The following article was published in European Photography - Art Magazine (Berlin) No. 77, 2005, represents theses of the book Concrete Photography (1) by one of its authors. The text deals particularly the crucial cornerstones of the theme.
Gottfried Jäger: What is Concrete Photography?
“As for the term ‘concrete’, initially it is certainly to be understood, like in Hegel, as the opposite of the term ‘abstract’. The concrete is the non-abstract. Everything abstract presupposes something from which certain features have been abstracted.
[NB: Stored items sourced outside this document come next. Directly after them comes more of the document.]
(* ===== verification/SasFrame.v ===== *)
(** * SAS: footprints

    Which storage keys each operation may change.  Every later theorem about a
    key an operation does not name uses these instead of the operation's code. *)

From S2P Require Import Prelude Host Common TypedData Merkle SasState SasCore SasAdmin SasFees.
From S2P Require Import SasIssue SasAttest SasRevoke SasQuery.

(** The storage keys of one attestation. *)
Definition record_key (u : UID) (k : SasPKey) : Prop :=
  k = CompactAttestationKey u \/ k = UidKey u \/ k = VALID_FROM u.
Definition attestation_key (u : UID) (k : SasPKey) : Prop :=
  record_key u k \/ exists b, k = TimestampAnchorKey u b.

(** The keys of the reentrancy guards. *)
Definition guard_key (k : SasIKey) : Prop := k = REENTRANCY_GUARD \/ k = CALL_DEPTH.

Ltac fp_side := solve [auto | unfold attestation_key, record_key, guard_key in *; naive_solver].
Ltac fp_unfold_goal :=
  match goal with |- preserves _ ?m => let h := get_head m in unfold h end.
Ltac fp := intros; fp_unfold_goal; pres.

Section frame.
Context {X : Type} `{Deps X} (I : SasIKey -> Prop) (P : SasPKey -> Prop).
Abbreviation T := (touches (C := SasSig) (X := X) I P).

Lemma fp_extend_instance_ttl : preserves T extend_instance_ttl.
Proof. fp. Qed.
Lemma fp_require_admin : preserves T require_admin.
Proof. fp. Qed.
Lemma fp_require_registry : preserves T require_registry.
Proof. fp. Qed.
Lemma fp_reject_reentrant : preserves T reject_reentrant.
Proof. fp. Qed.
Lemma fp_reject_paused err : preserves T (reject_paused err).
Proof. fp; fp. Qed.
Lemma fp_check r : preserves T (check r).
Proof. fp. Qed.
Lemma fp_probe {A} (f : xcall X A) d : preserves T (probe f d).
Proof. fp. Qed.
Lemma fp_read_attestation u : preserves T (read_attestation u).
Proof. apply (pres_read T (fun _ s => read_record s u)). Qed.
Lemma fp_has_attestation u : preserves T (has_attestation u).
Proof. apply (pres_read T (fun _ s => has_record s u)). Qed.
#[local] Hint Resolve fp_extend_instance_ttl fp_require_admin fp_require_registry
  fp_reject_reentrant fp_reject_paused fp_check fp_probe fp_read_attestation
  fp_has_attestation : sas.

(** *** Guards *)

Lemma fp_exit_reentrancy_guard : I REENTRANCY_GUARD -> preserves T exit_reentrancy_guard.
Proof. fp. Qed.
Lemma fp_enter_reentrancy_guard : I REENTRANCY_GUARD -> preserves T enter_reentrancy_guard.
Proof. fp. Qed.
Lemma fp_enter_callback_context :
  I REENTRANCY_GUARD -> I CALL_DEPTH -> preserves T enter_callback_context.
Proof. fp. Qed.
Lemma fp_exit_callback_context b :
  I REENTRANCY_GUARD -> I CALL_DEPTH -> preserves T (exit_callback_context b).
Proof. fp; fp. Qed.
#[local] Hint Resolve fp_exit_reentrancy_guard fp_enter_reentrancy_guard
  fp_enter_callback_context fp_exit_callback_context : sas.

(** *** Records and anchors *)

Lemma fp_write_attestation a ttl :
  (forall k, record_key (uid a) k -> P k) -> preserves T (write_attestation a ttl).
Proof.
  intros HP; assert (P (CompactAttestationKey (uid a)) /\ P (UidKey (uid a))
    /\ P (VALID_FROM (uid a))) as (? & ? & ?)
    by (split_and!; apply HP; unfold record_key; auto).
  fp; fp.
Qed.
Lemma fp_extend_if_present k ttl : preserves T (extend_if_present k ttl).
Proof. fp. Qed.
#[local] Hint Resolve fp_extend_if_present : sas.
Lemma fp_extend_attestation_ttl u ttl : preserves T (extend_attestation_ttl u ttl).
Proof. fp. Qed.
Lemma fp_write_anchor u b ttl :
  P (TimestampAnchorKey u b) -> preserves T (write_anchor u b ttl).
Proof. fp. Qed.
Lemma fp_remove_anchors u :
  P (TimestampAnchorKey u false) -> P (TimestampAnchorKey u true) ->
  preserves T (remove_anchors u).
Proof. fp. Qed.
#[local] Hint Resolve fp_write_attestation fp_extend_attestation_ttl fp_write_anchor
  fp_remove_anchors : sas.
Lemma fp_remove_attestation u :
  (forall k, attestation_key u k -> P k) -> preserves T (remove_attestation u).
Proof.
  intros HP; assert (forall b, P (TimestampAnchorKey u b)) by (intros; apply HP; right; eauto).
  assert (P (CompactAttestationKey u) /\ P (UidKey u) /\ P (VALID_FROM u))
    as (? & ? & ?) by (split_and!; apply HP; left; unfold record_key; auto).
  fp.
Qed.
Lemma fp_read_and_renew_anchor u b : preserves T (read_and_renew_anchor u b).
Proof. fp. Qed.
Lemma fp_check_claim u c : preserves T (check_claim u c).
Proof. fp; fp. Qed.
Lemma fp_verify_attestation_record u : preserves T (verify_attestation_record u).
Proof. fp. Qed.
#[local] Hint Resolve fp_remove_attestation fp_read_and_renew_anchor fp_check_claim
  fp_verify_attestation_record : sas.

(** *** Fees, quotas, keys and nonces *)

Lemma fp_fee_quote sch size : preserves T (fee_quote sch size).
Proof. fp. Qed.
#[local] Hint Resolve fp_fee_quote : sas.
Lemma fp_require_unpaid_allowed a : preserves T (require_unpaid_allowed a).
Proof. fp. Qed.
Lemma fp_distribute_attestation_fee sch tok v :
  preserves T (distribute_attestation_fee sch tok v).
Proof. fp. Qed.
Lemma fp_consume_issuance_quota a : preserves T (consume_issuance_quota a).
Proof. fp. Qed.
Lemma fp_require_delegation_policy a sch : preserves T (require_delegation_policy a sch).
Proof. fp. Qed.
Lemma fp_registered_key_matches a pk : preserves T (registered_key_matches a pk).
Proof. fp. Qed.
#[local] Hint Resolve fp_registered_key_matches : sas.
Lemma fp_require_attester_key a pk : preserves T (require_attester_key a pk).
Proof. fp. Qed.
Lemma fp_schema_frost_group sch : preserves T (schema_frost_group sch).
Proof. fp. Qed.
#[local] Hint Resolve fp_require_attester_key fp_schema_frost_group : sas.
Lemma fp_require_delegation_key sch a pk : preserves T (require_delegation_key sch a pk).
Proof. fp. Qed.
Lemma fp_verify_offchain_signature h pk sg :
  preserves T (verify_offchain_signature (C := SasSig) InvalidSignature h pk sg).
Proof. fp; fp. Qed.
#[local] Hint Resolve fp_verify_offchain_signature : sas.
Lemma fp_verify_delegated_signature h pk sg g :
  preserves T (verify_delegated_signature h pk sg g).
Proof. fp; fp. Qed.
Lemma fp_require_nonce_not_replayed a n : preserves T (require_nonce_not_replayed a n).
Proof. fp. Qed.
Lemma fp_consume_delegation_nonce a n :
  I (DelegationNonceKey a) -> preserves T (consume_delegation_nonce a n).
Proof. fp. Qed.
Lemma fp_consume_recipient_consent_nonce a n :
  I (RecipientConsentNonceKey a) -> preserves T (consume_recipient_consent_nonce a n).
Proof. fp. Qed.
#[local] Hint Resolve fp_require_unpaid_allowed fp_distribute_attestation_fee
  fp_consume_issuance_quota fp_require_delegation_policy fp_require_delegation_key
  fp_verify_delegated_signature fp_require_nonce_not_replayed
  fp_consume_delegation_nonce fp_consume_recipient_consent_nonce : sas.

(** *** The common issuance and revocation paths *)

Lemma fp_push_to_indexer ix a : preserves T (push_to_indexer ix a).
Proof. fp. Qed.
#[local] Hint Resolve fp_push_to_indexer : sas.
Lemma fp_notify_indexer_of_issuance ix a : preserves T (notify_indexer_of_issuance ix a).
Proof. fp. Qed.
Lemma fp_schema_attester_acl_status r sch a :
  preserves T (schema_attester_acl_status r sch a).
Proof. fp. Qed.
Lemma fp_validate_fields a : preserves T (validate_fields a).
Proof. fp. Qed.
#[local] Hint Resolve fp_notify_indexer_of_issuance fp_schema_attester_acl_status
  fp_validate_fields : sas.
Lemma fp_validate_schema_rules r a : preserves T (validate_schema_rules r a).
Proof. fp. Qed.
#[local] Hint Resolve fp_validate_schema_rules : sas.

Lemma fp_in_callback_context {A} (m : M SasSig X A) :
  I REENTRANCY_GUARD -> I CALL_DEPTH -> preserves T m -> preserves T (in_callback_context m).
Proof. fp. Qed.
Lemma fp_store_issued a :
  (forall k, record_key (uid a) k -> P k) ->
  P (TimestampAnchorKey (uid a) false) -> preserves T (store_issued a).
Proof. fp. Qed.
#[local] Hint Resolve fp_in_callback_context fp_store_issued : sas.
Lemma fp_attest_body a :
  (forall k, record_key (uid a) k -> P k) ->
  P (TimestampAnchorKey (uid a) false) -> preserves T (attest_body a).
Proof. fp. Qed.
Lemma fp_store_revoked u :
  (forall v k, record_key v k -> P k) -> (forall v, P (TimestampAnchorKey v true)) ->
  preserves T (store_revoked u).
Proof. fp. Qed.
Lemma fp_consult_on_revocation u a : preserves T (consult_on_revocation u a).
Proof. fp. Qed.
#[local] Hint Resolve fp_store_revoked fp_consult_on_revocation : sas.
Lemma fp_revoke_body u :
  (forall v k, record_key v k -> P k) -> (forall v, P (TimestampAnchorKey v true)) ->
  preserves T (revoke_body u).
Proof. fp. Qed.
#[local] Hint Resolve fp_attest_body fp_revoke_body : sas.

Lemma fp_attest_internal a :
  I REENTRANCY_GUARD -> I CALL_DEPTH -> (forall k, record_key (uid a) k -> P k) ->
  P (TimestampAnchorKey (uid a) false) -> preserves T (attest_internal a).
Proof. fp. Qed.

Lemma fp_revoke_internal u :
  I REENTRANCY_GUARD -> I CALL_DEPTH ->
  (forall v k, record_key v k -> P k) -> (forall v, P (TimestampAnchorKey v true)) ->
  preserves T (revoke_internal u).
Proof. fp. Qed.
(** *** Helpers of the entry points *)

Lemma fp_admin_prologue : preserves T admin_prologue.
Proof. fp. Qed.
Lemma fp_require_creator_or_admin sch a : preserves T (require_creator_or_admin sch a).
Proof. fp. Qed.
Lemma fp_get_fee_ceilings : preserves T get_fee_ceilings.
Proof. fp. Qed.
Lemma fp_get_schema_fee sch : preserves T (get_schema_fee sch).
Proof. fp. Qed.
Lemma fp_require_treasury_authority a : preserves T (require_treasury_authority a).
Proof. fp. Qed.
Lemma fp_debit_and_pay bal amt f tok d a :
  (forall z, preserves T (f z)) -> preserves T (debit_and_pay bal amt f tok d a).
Proof. fp. Qed.
Lemma fp_credit_treasury tok z :
  P (TREASURY_FEES tok) -> preserves T (credit_treasury tok z).
Proof. fp. Qed.
Lemma fp_credit_creator c tok z :
  P (CREATOR_FEES c tok) -> preserves T (credit_creator c tok z).
Proof. fp. Qed.
Lemma fp_check_fee_value tok v c t o : preserves T (check_fee_value tok v c t o).
Proof. fp. Qed.
#[local] Hint Resolve fp_admin_prologue fp_require_creator_or_admin fp_get_fee_ceilings
  fp_get_schema_fee fp_require_treasury_authority fp_debit_and_pay fp_credit_treasury
  fp_credit_creator fp_check_fee_value : sas.
Lemma fp_collect_fee a tok v b c d :
  P (TREASURY_FEES tok) -> (forall cr, P (CREATOR_FEES cr tok)) ->
  preserves T (collect_fee a tok v b c d).
Proof. fp. Qed.
Lemma fp_authorize_delegated a n sg pk :
  I (DelegationNonceKey (attester a)) -> preserves T (authorize_delegated a n sg pk).
Proof. fp. Qed.
Lemma fp_authorize_delegated_revocation u a n sg pk :
  preserves T (authorize_delegated_revocation u a n sg pk).
Proof. fp. Qed.
Lemma fp_check_revocable_item u seen : preserves T (check_revocable_item u seen).
Proof. fp. Qed.
#[local] Hint Resolve fp_collect_fee fp_authorize_delegated
  fp_authorize_delegated_revocation fp_check_revocable_item : sas.
Lemma fp_multi_revoke_validate l seen d : preserves T (multi_revoke_validate l seen d).
Proof. revert seen d; induction l; intros; simpl; pres. Qed.
Lemma fp_require_all_auth l : preserves T (require_all_auth l).
Proof. induction l; simpl; pres. Qed.
Lemma fp_multi_revoke_by_delegation_validate l ns sgs pks seen d :
  preserves T (multi_revoke_by_delegation_validate l ns sgs pks seen d).
Proof. revert ns sgs pks seen d; induction l; intros; simpl; pres. Qed.
Lemma fp_revoke_by_schema_validate sch l seen :
  preserves T (revoke_by_schema_validate sch l seen).
Proof. revert seen; induction l; intros; simpl; pres. Qed.
Lemma fp_store_key_record a r :
  P (ATTESTER_KEY a) -> preserves T (store_key_record a r).
Proof. fp. Qed.
Lemma fp_require_active_key a : preserves T (require_active_key a).
Proof. fp. Qed.
Lemma fp_invalidate_nonces_internal a m n :
  I (DelegationNonceKey a) -> preserves T (invalidate_nonces_internal a m n).
Proof. fp. Qed.
Lemma fp_read_full_record u : preserves T (read_full_record u).
Proof. fp. Qed.
Lemma fp_verify_loop l r : preserves T (verify_loop l r).
Proof. revert r; induction l; intros; simpl; pres. Qed.
Lemma fp_verify_all_loop l : preserves T (verify_all_loop l).
Proof. induction l; simpl; pres. Qed.
Lemma fp_verify_leaf u l p h : preserves T (verify_leaf u l p h).
Proof. fp. Qed.
Lemma fp_bulk_reindex_loop ix l f : preserves T (bulk_reindex_loop ix l f).
Proof. revert f; induction l; intros; simpl; pres. Qed.
End frame.

#[export] Hint Resolve fp_extend_instance_ttl fp_require_admin fp_require_registry
  fp_reject_reentrant fp_reject_paused fp_check fp_probe fp_read_attestation
  fp_has_attestation fp_exit_reentrancy_guard fp_enter_reentrancy_guard
  fp_enter_callback_context fp_exit_callback_context fp_write_attestation
  fp_extend_if_present fp_extend_attestation_ttl fp_write_anchor fp_remove_anchors
  fp_remove_attestation fp_read_and_renew_anchor fp_check_claim
  fp_verify_attestation_record fp_fee_quote fp_require_unpaid_allowed
  fp_distribute_attestation_fee fp_consume_issuance_quota fp_require_delegation_policy
  fp_registered_key_matches fp_require_attester_key fp_schema_frost_group
  fp_require_delegation_key fp_verify_offchain_signature fp_verify_delegated_signature
  fp_require_nonce_not_replayed fp_consume_delegation_nonce
  fp_consume_recipient_consent_nonce fp_push_to_indexer fp_notify_indexer_of_issuance
  fp_schema_attester_acl_status fp_validate_fields fp_validate_schema_rules
  fp_in_callback_context fp_store_issued fp_attest_body fp_store_revoked
  fp_consult_on_revocation fp_revoke_body
  fp_attest_internal fp_revoke_internal
  fp_admin_prologue fp_require_creator_or_admin fp_get_fee_ceilings fp_get_schema_fee
  fp_require_treasury_authority fp_debit_and_pay fp_credit_treasury fp_credit_creator
  fp_check_fee_value fp_collect_fee fp_authorize_delegated
  fp_authorize_delegated_revocation fp_check_revocable_item fp_multi_revoke_validate
  fp_require_all_auth fp_multi_revoke_by_delegation_validate
  fp_revoke_by_schema_validate fp_store_key_record fp_require_active_key
  fp_invalidate_nonces_internal fp_read_full_record fp_verify_loop fp_verify_all_loop
  fp_verify_leaf fp_bulk_reindex_loop : sas.

(** The batches write attestations, the guards and nonces only. *)
Section frame_loops.
Context {X : Type} `{Deps X} (I : SasIKey -> Prop) (P : SasPKey -> Prop).
Abbreviation T := (touches (C := SasSig) (X := X) I P).
Context (Hg : I REENTRANCY_GUARD) (Hd : I CALL_DEPTH) (Hn : forall a, I (DelegationNonceKey a))
  (HP : forall u k, attestation_key u k -> P k).

Lemma fp_records u k : record_key u k -> P k.
Proof. intros; apply (HP u); by left. Qed.
Lemma fp_anchors u b : P (TimestampAnchorKey u b).
Proof. apply (HP u); right; by eexists. Qed.
#[local] Hint Resolve fp_records fp_anchors : sas.

Lemma fp_multi_attest_loop l seen uids : preserves T (multi_attest_loop l seen uids).
Proof. revert seen uids; induction l; intros; simpl; pres. Qed.
Lemma fp_multi_attest_by_delegation_loop l ns sgs pks seen uids :
  preserves T (multi_attest_by_delegation_loop l ns sgs pks seen uids).
Proof. revert ns sgs pks seen uids; induction l; intros; simpl; pres. Qed.
Lemma fp_broadcast_loop a sch rs seen d ex rv uids :
  preserves T (broadcast_loop a sch rs seen d ex rv uids).
Proof. revert seen uids; induction rs; intros; simpl; pres. Qed.
Lemma fp_revoke_all l : preserves T (revoke_all l).
Proof. induction l; simpl; pres. Qed.
Lemma fp_multi_revoke_by_delegation_commit l ns :
  preserves T (multi_revoke_by_delegation_commit l ns).
Proof. revert ns; induction l; intros; simpl; pres. Qed.
Lemma fp_prune_loop l n : preserves T (prune_loop l n).
Proof. revert n; induction l; intros; simpl; pres. Qed.
Lemma fp_migrate_loop l n : preserves T (migrate_loop l n).
Proof.
  assert (forall u, P (UidKey u) /\ P (VALID_FROM u)) as HU.
  { intros u; split; apply (fp_records u); unfold record_key; auto. }
  revert n; induction l as [|u l IH]; intros; simpl; pres.
  destruct (HU u); fp; fp.
Qed.
End frame_loops.

#[export] Hint Resolve fp_multi_attest_loop fp_multi_attest_by_delegation_loop
  fp_broadcast_loop fp_revoke_all fp_multi_revoke_by_delegation_commit fp_prune_loop
  fp_migrate_loop : sas.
By contrast, everything concrete is just itself.” (Max Bense)
I. Abstract-Concrete
This quotation from a work by Max Bense dated 1965 (2) points to an important distinction which is of major importance in any discussion of what concrete photography is. Abstraction and concretion are different modes of perception and representation. They actually proceed in opposite directions. The abstract method proceeds deductively. It deduces from the general to the particular, for example, from what is generally visible to what is particularly non-visible. It minimizes the inessential in favor of the essential. An abstract image is thus an expression of the “idea” of the object. The concrete method proceeds in the opposite direction, inductively. It starts with the particular, “nothingness”, the non-visible, for example, a thought, an idea, and allows a new “object” to emerge from this: a complex whole, a construct. The resulting image is new, visible, yet quite different, bearing scarcely any resemblance to all previous known images. One can say, therefore, that abstraction idealizes an object, while concretion objectifies an ideal. An abstract photograph is non-concrete, a concrete photograph by contrast is non-abstract. It is something unique; it is itself.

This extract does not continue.